▶ What is expected: Take the entries below and print, exactly, the stretch from the line containing "the other members, each" through the line containing "self ∈ group_nodes ids (Z.to_nat g)) ∧", both included.

Saved data entries
(** ** Properties *)

(** [initRaftGroups] puts every node of the topology on the ring and builds
    exactly the groups this node belongs to: group [g] consists of the three
    nodes that follow position [g] of the sorted topology, so two servers with
    the same topology agree on its members; the peers of the local replica are
    the other members, each once; and the masters map names, for each group
    held, the node at its position, the node's own group among them. *)
Theorem raft_groups_members (rand : nat → Z → nat → Z) (s : Server) :
  let ids := map fst (topo (cluster s)) in
  let self := UUID (self_node (cluster s)) in
  Cluster_ok (cluster s) → self ∈ ids → Z.of_nat (length ids) < 2 ^ 63 →
  (∀ gid, readable (raft_files (close_groups s) !! gid)) →
  ∃ s', Server_initRaftGroups rand s = (Ok tt, s') ∧ kvstore s' = kvstore s ∧
    (∀ u p, u ∈ ids → p ∈ node_points u → is_Some (map_find p (node_hash (cluster s')))) ∧
    (∀ g, is_Some (Server_getRaftGroup g s') ↔
       0 <= g < Z.of_nat (length ids) ∧ self ∈ group_nodes ids (Z.to_nat g)) ∧
    (∀ g n, Server_getRaftGroup g s' = Some n →
       groupId_ n = g ∧ selfId n = self ∧ leader_ready n ∧ NoDup (peers n) ∧
       (∀ u, u ∈ peers n ↔ u ≠ self ∧ u ∈ group_nodes ids (Z.to_nat g)) ∧
       map_find g (groupMembers_ s') = Some (first_seen [] (group_nodes ids (Z.to_nat g)))) ∧
    (∀ u g, map_find u (masterToGroup s') = Some g ↔
       is_Some (Server_getRaftGroup g s') ∧ ids !! Z.to_nat g = Some u) ∧
    map_find self (masterToGroup s') = Some (Z.of_nat (index_of self ids)).
Proof.
  intros ids self Hc Hself HN Hr.
  assert (NoDup ids) as Hnd by (apply map_sorted_nodup, Hc).
  set (i := index_of self ids). pose proof (index_of_lookup self ids Hself) as Hi. fold i in Hi.
  set (c1 := foldl (λ c uid, Cluster_addNodeToHash uid c) (cluster s) ids).
  set (s1 := set_cluster c1 (close_groups s)).
  assert (groups_inv ids self [] s1) as H0.
  { constructor; simpl; unfold Server_getRaftGroup; simpl.
    - intros g. split; [by intros []|]. intros (? & H & _). by apply elem_of_nil in H.
    - done.
    - intros ? H. by apply elem_of_nil in H.
    - intros u g. split; [done|]. intros (? & H & _). by apply elem_of_nil in H. }
  destruct (add_group_inv rand ids self i [] 0 s1) as (s2 & R2 & I2 & F2 & C2 & K2); [done..|lia|done|done|].
  destruct (add_group_inv rand ids self i _ (-1) s2 Hnd Hi HN ltac:(lia) ltac:(by rewrite F2) I2)
    as (s3 & R3 & I3 & F3 & C3 & K3).
  destruct (add_group_inv rand ids self i _ (-2) s3 Hnd Hi HN ltac:(lia) ltac:(by rewrite F3, F2) I3)
    as (s4 & R4 & I4 & F4 & C4 & K4).
  change (_ ++ [group_index i (length ids) (-2)]) with (held_groups i (length ids)) in I4.
  destruct I4 as [G1 G2 G3 G4].
  assert (∀ g, is_Some (Server_getRaftGroup g s4) ↔
       0 <= g < Z.of_nat (length ids) ∧ self ∈ group_nodes ids (Z.to_nat g)) as Hheld.
  { intros g. rewrite G1. setoid_rewrite (held_groups_elem ids i self _ Hnd Hi HN). split.
    - intros (gi & [Hlt Hm] & ->). rewrite Nat2Z.id. split; [lia|done].
    - intros [Hg Hm]. exists (Z.to_nat g). split_and!; [lia|done|lia]. }
  exists s4. split_and!.
  - rewrite initRaftGroups_eq by (intros E; change (ids = []) in E; rewrite E in Hself; by apply elem_of_nil in Hself).
    cbn [mfor]. erewrite M_bind_Ok by exact R2. erewrite M_bind_Ok by exact R3.
    by erewrite M_bind_Ok by exact R4.
  - by rewrite K4, K3, K2.
  - intros u p Hu Hp. rewrite C4, C3, C2. simpl. apply add_nodes_ring; [apply Hc|]. left. eauto.
  - done.
  - intros g n Hg. destruct (G2 g n Hg) as (A & B & C & D). split_and!; try done.
    + rewrite D. apply first_seen_nodup.
    + intros u. rewrite D. unfold group_peers. rewrite first_seen_elem, list_elem_of_filter.
      set_solver.
    + assert (is_Some (Server_getRaftGroup g s4)) as Hs by (by rewrite Hg).
      apply G1 in Hs as (gi & Hgi & ->). rewrite Nat2Z.id. by apply G3.
  - intros u g. rewrite G4, G1. split.
    + intros (gi & Hgi & -> & Hu). rewrite Nat2Z.id. eauto.
    + intros [(gi & Hgi & ->) Hu]. rewrite Nat2Z.id in Hu. eauto.
  - apply G4. exists i. split_and!; try done. apply (held_groups_elem ids i self i Hnd Hi HN).
    split; [by eapply lookup_lt_Some|]. unfold group_nodes. cbn [map]. apply elem_of_cons. left.
    rewrite Nat.add_0_r, Nat.mod_small by (by eapply lookup_lt_Some). symmetry. by apply list_lookup_total_correct.
Qed.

▶ Solution to this task:
    the other members, each once; and the masters map names, for each group
    held, the node at its position, the node's own group among them. *)
Theorem raft_groups_members (rand : nat → Z → nat → Z) (s : Server) :
  let ids := map fst (topo (cluster s)) in
  let self := UUID (self_node (cluster s)) in
  Cluster_ok (cluster s) → self ∈ ids → Z.of_nat (length ids) < 2 ^ 63 →
  (∀ gid, readable (raft_files (close_groups s) !! gid)) →
  ∃ s', Server_initRaftGroups rand s = (Ok tt, s') ∧ kvstore s' = kvstore s ∧
    (∀ u p, u ∈ ids → p ∈ node_points u → is_Some (map_find p (node_hash (cluster s')))) ∧
    (∀ g, is_Some (Server_getRaftGroup g s') ↔
       0 <= g < Z.of_nat (length ids) ∧ self ∈ group_nodes ids (Z.to_nat g)) ∧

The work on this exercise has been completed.